Exercise:
All lines with the word "components" must be pulled from the entries below.

(Dataset entries)
········

(** * import_snapshot.py: a shallow embedding and its verified properties

    The script synchronises a vendored directory with an upstream Git
    repository.  This development embeds

    - the Python string and [re] operations the script relies on,
    - [pathlib.PurePath.match] as used by [must_ignore],
    - the classes [GitRepo] and [AndroidMetadata],
    - the orchestrator [main],

    and proves the properties stated about them.

    Conventions.

    - A Python [str] is a list of characters; a character is a code point
      below 256 (the record files are ASCII in practice).
    - A [PurePath] is the list of its components.  The paths git lists
      and the names given on the command line are relative; the
      directory of the script is given by its components below the root.
    - Effects are threaded through a state-and-exception monad over an
      explicit [world]: the files of the working tree as a map from path
      to text, the directories that exist, the fields of the metadata
      object and the log of what the script printed, ran, created,
      removed and copied.  A file lives at its path whether or not the
      directories above it are recorded, and a copy onto a path writes
      the file at that path: the directories inside the working tree are
      not represented, so [shutil.copy] never meets one.  Statements that
      speak of the files after a copy say which paths they take to be
      places for files.
    - The script runs where the line separator is LF: reading the
      record in text mode turns CR LF and CR into LF, and writing it in
      text mode writes LF as it is.
    - What the script cannot decide is an [environment]: the return code
      and output of each process, the files of a checkout, the date.
    - Calls to [logging] are left out: they change nothing the
      properties speak of. *)

From Stdlib Require Import Ascii String List Bool Arith Lia Decimal.
From stdpp Require Import gmap strings list.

········

Written solution:
    - A [PurePath] is the list of its components.  The paths git lists
      directory of the script is given by its components below the root.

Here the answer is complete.